§ What is required
Count every line in the entries that holds the word "shiftr". The reply is that count alone.

◇ ◇ ◇ ◇

(* ===== verification/BinReader.v ===== *)
(** * Binary traces (traceReader/binary.c, vscsi.c and customizedReader/twrBin.h)

    Integers in a trace are little-endian.  binary_extract writes the attribute it reads
    through an untyped pointer into the request, so a request is also seen as the bytes of
    the C structure (x86-64 layout): writing 8 bytes over a 4-byte field changes the next
    one. *)

From Stdlib Require Import Ascii.
From S2P Require Import Prelude.
From S2P Require Import Store.
From S2P Require Import LibCsv.
From S2P Require Import ReaderBase.

(** ** Little-endian integers *)

Fixpoint le_val (b : list Z) : Z := match b with [] => 0 | x :: b => x + 256 * le_val b end.

Fixpoint le_bytes (n : nat) (v : Z) : list Z :=
  match n with O => [] | S n => v mod 256 :: le_bytes n (v / 256) end.

(** an unsigned integer of [n] bytes at an offset of the mapping *)
Definition load (r : reader_t) (off n : Z) : result Z :=
  let! b := read_bytes r off n in Ok (le_val b).

(** ** The request as bytes *)

(** offsets in request_t *)
Definition off_real_time : Z := 0.
Definition off_obj_id_int : Z := 8.
Definition off_obj_size : Z := 16.
Definition off_extra_field1 : Z := 24.
Definition off_extra_field2 : Z := 32.
Definition off_op : Z := 60.

(** the bytes before the pointer cache_obj, and the bytes after it *)
Definition req_low (q : request) : list Z :=
  le_bytes 8 (req_real_time q) ++ le_bytes 8 (req_obj_id_int q) ++ le_bytes 8 (req_obj_size q) ++
  le_bytes 8 (req_extra_field1 q) ++ le_bytes 8 (req_extra_field2 q).
Definition req_high (q : request) : list Z :=
  le_bytes 8 (req_hv q) ++ le_bytes 4 (req_ttl q) ++ le_bytes 4 (req_op q) ++
  [if req_valid q then 1 else 0] ++ replicate 7 0.

Definition bytes_at (b : list Z) (off n : nat) : Z := le_val (take n (drop off b)).

Definition of_low (b : list Z) (q : request) : request :=
  mk_request (bytes_at b 0 8) (bytes_at b 8 8) (bytes_at b 16 8) (i64 (bytes_at b 24 8))
    (i64 (bytes_at b 32 8)) (req_cache_obj q) (req_hv q) (req_ttl q) (req_op q) (req_valid q).
Definition of_high (b : list Z) (q : request) : request :=
  mk_request (req_real_time q) (req_obj_id_int q) (req_obj_size q) (req_extra_field1 q) (req_extra_field2 q)
    (req_cache_obj q) (bytes_at b 0 8) (i32 (bytes_at b 8 4)) (bytes_at b 12 4)
    (negb (bytes_at b 16 1 =? 0)).

Definition overwrite (b : list Z) (off : nat) (v : list Z) : list Z :=
  take off b ++ v ++ drop (off + length v) b.

(** writing bytes at an offset of the request; a write that reaches the pointer or leaves
    the structure is an error *)
Definition poke (q : request) (off : Z) (v : list Z) : result request :=
  let n := Z.of_nat (length v) in
  if (0 <=? off) && (off + n <=? 40) then Ok (of_low (overwrite (req_low q) (Z.to_nat off) v) q)
  else if (48 <=? off) && (off + n <=? 72) then Ok (of_high (overwrite (req_high q) (Z.to_nat (off - 48)) v) q)
  else Err OutOfBounds.

(** ** binary.c *)

(** the conversion of a float to a double, on their representations *)
Definition f2d (b : Z) : Z :=
  let s := Z.shiftl (Z.shiftr b 31) 63 in
  let e := Z.land (Z.shiftr b 23) 255 in
  let m := Z.land b (2 ^ 23 - 1) in
  if e =? 255 then
    s + Z.shiftl 2047 52 + (if m =? 0 then 0 else Z.lor (Z.shiftl m 29) (2 ^ 51))
  else if e =? 0 then
    (if m =? 0 then s
     else s + Z.shiftl (Z.log2 m + 874) 52 + Z.shiftl (m - 2 ^ Z.log2 m) (52 - Z.log2 m))
  else s + Z.shiftl (e + 896) 52 + Z.shiftl m 29.

Definition ch (c : ascii) : Z := Z.of_N (N_of_ascii c).

Local Open Scope char_scope.

(** strncpy(dst, src, len); dst[len] = 0 *)
Fixpoint strncpy0 (src : list Z) (len : nat) : result (list Z) :=
  match len with
  | O => Ok [0%Z]
  | S len' =>
      match src with
      | [] => Err OutOfBounds
      | c :: src =>
          if (c =? 0)%Z then Ok (replicate (S len) 0%Z)
          else let! rest := strncpy0 src len' in Ok (c :: rest)
      end
  end.

(** binary_extract writes to offset [at_off] of the request *)
Definition binary_extract (r : reader_t) (pos len type : Z) (at_off : Z) (q : request) : result request :=
  let rec := (mmap_offset r + pos)%Z in
  let put v := poke q at_off (le_bytes 8 v) in
  if (type =? ch "h")%Z then let! v := load r rec 2 in put (i16 v)
  else if (type =? ch "H")%Z then let! v := load r rec 2 in put v
  else if (type =? ch "i")%Z || (type =? ch "l")%Z then let! v := load r rec 4 in put (i32 v)
  else if (type =? ch "I")%Z || (type =? ch "L")%Z then let! v := load r rec 4 in put v
  else if (type =? ch "q")%Z || (type =? ch "Q")%Z then let! v := load r rec 8 in put v
  else if (type =? ch "f")%Z then let! v := load r rec 4 in put (f2d v)
  else if (type =? ch "d")%Z then let! v := load r rec 8 in put v
  else if (type =? ch "s")%Z then
    let! b := strncpy0 (mapping_from r rec) (Z.to_nat len) in poke q at_off b
  else Ok q.

Definition is_digit (c : Z) : bool := ((ch "0" <=? c) && (c <=? ch "9"))%Z.
Definition is_alnum (c : Z) : bool :=
  is_digit c || ((ch "a" <=? c) && (c <=? ch "z"))%Z || ((ch "A" <=? c) && (c <=? ch "Z"))%Z.

(** the first loop of binaryReader_setup, which looks for a letter or a digit *)
Fixpoint skip_endian (fmt : list Z) : result (list Z) :=
  match fmt with
  | [] => Err OutOfBounds
  | c :: fmt' => if is_alnum c then Ok fmt else skip_endian fmt'
  end.

(** the digits of a count, an unsigned int *)
Fixpoint read_count (fmt : list Z) (count : Z) : Z * list Z :=
  match fmt with
  | c :: fmt' => if is_digit c then read_count fmt' (u32 (u32 (count * 10) + (c - ch "0"))) else (count, fmt)
  | [] => (count, [])
  end.

(** the switch on the format character: the size of one item, unchanged if the character
    is not recognised *)
Definition fmt_size (c size : Z) : Z :=
  if (c =? ch "b")%Z || (c =? ch "B")%Z || (c =? ch "c")%Z || (c =? ch "?")%Z then 1%Z
  else if (c =? ch "h")%Z || (c =? ch "H")%Z then 2%Z
  else if (c =? ch "i")%Z || (c =? ch "I")%Z || (c =? ch "l")%Z || (c =? ch "L")%Z then 4%Z
  else if (c =? ch "q")%Z || (c =? ch "Q")%Z then 8%Z
  else if (c =? ch "f")%Z then 4%Z
  else if (c =? ch "d")%Z then 8%Z
  else if (c =? ch "s")%Z then 1%Z
  else size.

(** one of the blocks that place an attribute *)
Definition place (want count_sum last_count_sum size item_size len c : Z) (cur : bin_field) : bin_field :=
  if negb (want =? 0)%Z && (bf_len cur =? 0)%Z && (want <=? count_sum)%Z then
    mk_bin_field (i32 (u32 (item_size + u32 (size * u32 (want - last_count_sum - 1))))) len c
  else cur.

(** the loop on the format, at an item *)
Fixpoint fmt_loop (fuel : nat) (ip : reader_init_param_t) (fmt : list Z) (count_sum size : Z)
    (item_size : Z) (oty : obj_id_type_e) (p : binary_params_t)
    : result (Z * Z * obj_id_type_e * binary_params_t) :=
  match fuel with
  | O => Err OutOfFuel
  | S fuel =>
      match fmt with
      | [] => Ok (count_sum, item_size, oty, p)
      | _ =>
          let '(count, fmt) := read_count fmt 0 in
          let count := if (count =? 0)%Z then 1%Z else count in
          let last_count_sum := count_sum in
          let count_sum := i32 (count_sum + count) in
          match fmt with
          | [] => Err OutOfBounds              (* the format ends after a count *)
          | c :: fmt =>
              let size := fmt_size c size in
              let str := (c =? ch "s")%Z in
              let count_sum := if str then i32 (count_sum - count + 1) else count_sum in
              let len1 := if str then count else 1%Z in
              let at_ want len cur := place want count_sum (u32 last_count_sum) size item_size len c cur in
              let oty :=
                if negb (obj_id_field ip =? 0)%Z && (bf_len (bp_obj_id p) =? 0)%Z && (obj_id_field ip <=? count_sum)%Z
                then (if str then OBJ_ID_STR else OBJ_ID_NUM) else oty in
              let p := mk_bin_params
                (at_ (obj_id_field ip) len1 (bp_obj_id p))
                (at_ (op_field ip) len1 (bp_op p))
                (at_ (real_time_field ip) len1 (bp_real_time p))
                (at_ (obj_size_field ip) size (bp_obj_size p))
                (at_ (ttl_field ip) size (bp_ttl p))
                (at_ (ip_extra_field1 ip) size (bp_extra1 p))
                (at_ (ip_extra_field2 ip) size (bp_extra2 p)) (num_of_fields p) in
              fmt_loop fuel ip fmt count_sum size (u64 (item_size + u32 (count * size))) oty p
          end
      end
  end.

Local Close Scope char_scope.

Definition new_bin_params : binary_params_t :=
  mk_bin_params no_field no_field no_field no_field no_field no_field no_field 0.

Definition binaryReader_setup (r : reader_t) : result reader_t :=
  let r := set_item_size 0 (set_trace_type BIN_TRACE r) in
  let ip := init_params r in
  let! fmt := skip_endian (binary_fmt ip) in
  let! '(count_sum, item, oty, p) :=
    fmt_loop (S (length fmt)) ip fmt 0 0 0 (obj_id_type r) new_bin_params in
  if obj_id_field ip =? -1 then Err Aborted
  else if item =? 0 then Err DivByZero
  else
    let p := mk_bin_params (bp_obj_id p) (bp_op p) (bp_real_time p) (bp_obj_size p) (bp_ttl p)
               (bp_extra1 p) (bp_extra2 p) (u32 count_sum) in
    Ok (set_params (BinParams p) (set_obj_id_type oty (set_n_total (file_size r / item) (set_item_size item r)))).

(** one of the conditional calls of binary_extract *)
Definition extract_field (r : reader_t) (f : bin_field) (at_off : Z) (q : request) : result request :=
  if bf_type f =? 0 then Ok q else binary_extract r (bf_pos f) (bf_len f) (bf_type f) at_off q.

(** the boolean is the result being 0 *)
Definition binary_read_one_req (r : reader_t) (q : request) : result (bool * reader_t * request) :=
  if mmap_offset r >=? u64 (n_total_req r * item_size r) then Ok (false, r, set_req_valid false q)
  else
    match reader_params r with
    | BinParams p =>
        let! q := extract_field r (bp_obj_id p) off_obj_id_int q in
        let! q := extract_field r (bp_real_time p) off_real_time q in
        let! q := extract_field r (bp_obj_size p) off_obj_size q in
        let! q := extract_field r (bp_op p) off_op q in
        let! q := extract_field r (bp_extra1 p) off_extra_field1 q in
        let! q := extract_field r (bp_extra2 p) off_extra_field2 q in
        Ok (true, set_offset (u64 (mmap_offset r + item_size r)) r, q)
    | _ => Err BadAccess
    end.

(** ** vscsi.c *)

Definition MAX_TEST : Z := 2.

(** offsets in trace_v1_record_t and trace_v2_record_t, and their sizes *)
Definition sizeof_v1 : Z := 32.
Definition sizeof_v2 : Z := 40.
Definition v1_len : Z := 4.
Definition v1_cmd : Z := 12.
Definition v1_ver : Z := 14.
Definition v1_lbn : Z := 16.
Definition v1_ts : Z := 24.
Definition v2_cmd : Z := 0.
Definition v2_ver : Z := 2.
Definition v2_len : Z := 8.
Definition v2_lbn : Z := 16.
Definition v2_ts : Z := 24.

Definition vscsi_int (v : vscsi_version_e) : Z := match v with VSCSI1 => 1 | VSCSI2 => 2 | UNKNOWN => 3 end.

Definition to_vscsi_version (ver : Z) : Z := Z.shiftr ver 8.

Definition test_version (test_buf : list Z) (version : vscsi_version_e) : bool :=
  forallb (fun v => v =? vscsi_int version) test_buf.

(** the versions in the first MAX_TEST records, if these have the given size *)
Definition version_buf (r : reader_t) (size ver_off : Z) : result (list Z) :=
  let! a := load r ver_off 2 in
  let! b := load r (size + ver_off) 2 in
  Ok [to_vscsi_version a; to_vscsi_version b].

Definition test_vscsi_version (r : reader_t) : result vscsi_version_e :=
  let! buf := version_buf r sizeof_v2 v2_ver in
  if test_version buf VSCSI2 then Ok VSCSI2
  else
    let! buf := version_buf r sizeof_v1 v1_ver in
    Ok (if test_version buf VSCSI1 then VSCSI1 else UNKNOWN).

Definition record_size (v : vscsi_version_e) : Z :=
  match v with VSCSI1 => sizeof_v1 | VSCSI2 => sizeof_v2 | UNKNOWN => SIZE_MAX end.

(** the boolean is the result being 0 *)
Definition vscsi_setup (r : reader_t) : result (bool * reader_t) :=
  let r := set_params (VscsiParams None) r in
  if file_size r <? sizeof_v2 * MAX_TEST then Ok (false, r)
  else
    let r := set_obj_id_type OBJ_ID_NUM r in
    let! ver := test_vscsi_version r in
    match ver with
    | UNKNOWN => Ok (false, r)
    | _ =>
        let r := set_params (VscsiParams (Some ver)) (set_item_size (record_size ver) r) in
        Ok (true, set_n_total (file_size r / item_size r) r)
    end.

(** vscsi_read_ver1 and vscsi_read_ver2, which differ in the offsets *)
Definition vscsi_read_ver (len_off cmd_off lbn_off ts_off : Z) (r : reader_t) (c : request)
    : result (bool * reader_t * request) :=
  let rec := mmap_offset r in
  let! ts := load r (rec + ts_off) 8 in
  let! len := load r (rec + len_off) 4 in
  let! cmd := load r (rec + cmd_off) 2 in
  let! lbn := load r (rec + lbn_off) 8 in
  Ok (true, set_offset (u64 (rec + item_size r)) r,
      set_req_obj_id lbn (set_req_op cmd (set_req_obj_size len (set_req_real_time (ts / 1000000) c)))).

Definition vscsi_read_ver1 := vscsi_read_ver v1_len v1_cmd v1_lbn v1_ts.
Definition vscsi_read_ver2 := vscsi_read_ver v2_len v2_cmd v2_lbn v2_ts.

Definition vscsi_read_one_req (r : reader_t) (c : request) : result (bool * reader_t * request) :=
  if mmap_offset r >=? u64 (n_total_req r * item_size r) then Ok (false, r, set_req_valid false c)
  else
    match reader_params r with
    | VscsiParams (Some VSCSI1) => vscsi_read_ver1 r c
    | VscsiParams (Some VSCSI2) => vscsi_read_ver2 r c
    | _ => Err NullDeref
    end.

(** ** twrBin.h *)

Definition twrReader_setup (r : reader_t) : reader_t :=
  let r := set_item_size 20 (set_trace_type TWR_TRACE r) in
  set_n_total (file_size r / item_size r) r.

(** the function calls itself on a record of size 0 *)
Fixpoint twr_read_loop (fuel : nat) (r : reader_t) (q : request) : result (bool * reader_t * request) :=
  match fuel with
  | O => Err OutOfFuel
  | S fuel =>
      if mmap_offset r >=? file_size r then Ok (false, r, set_req_valid false q)
      else
        let rec := mmap_offset r in
        let! real_time := load r rec 4 in
        let! obj_id := load r (rec + 4) 8 in
        let! kv_size := load r (rec + 12) 4 in
        let! op_ttl := load r (rec + 16) 4 in
        let key_size := Z.land (Z.shiftr kv_size 22) (0x400 - 1) in
        let val_size := Z.land kv_size (0x400000 - 1) in
        let op := Z.land (Z.shiftr op_ttl 24) (0x100 - 1) in
        let q := set_req_op op (set_req_obj_size (u32 (key_size + val_size))
                   (set_req_obj_id obj_id (set_req_real_time real_time q))) in
        let r := set_offset (u64 (rec + 20)) r in
        if req_obj_size q =? 0 then twr_read_loop fuel r q else Ok (true, r, q)
  end.

(** a record per 20 bytes at most *)
Definition twr_read_one_req (r : reader_t) (q : request) : result (bool * reader_t * request) :=
  twr_read_loop (S (length (mapped_file r))) r q.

◇ ◇ ◇ ◇

§ Answer space
5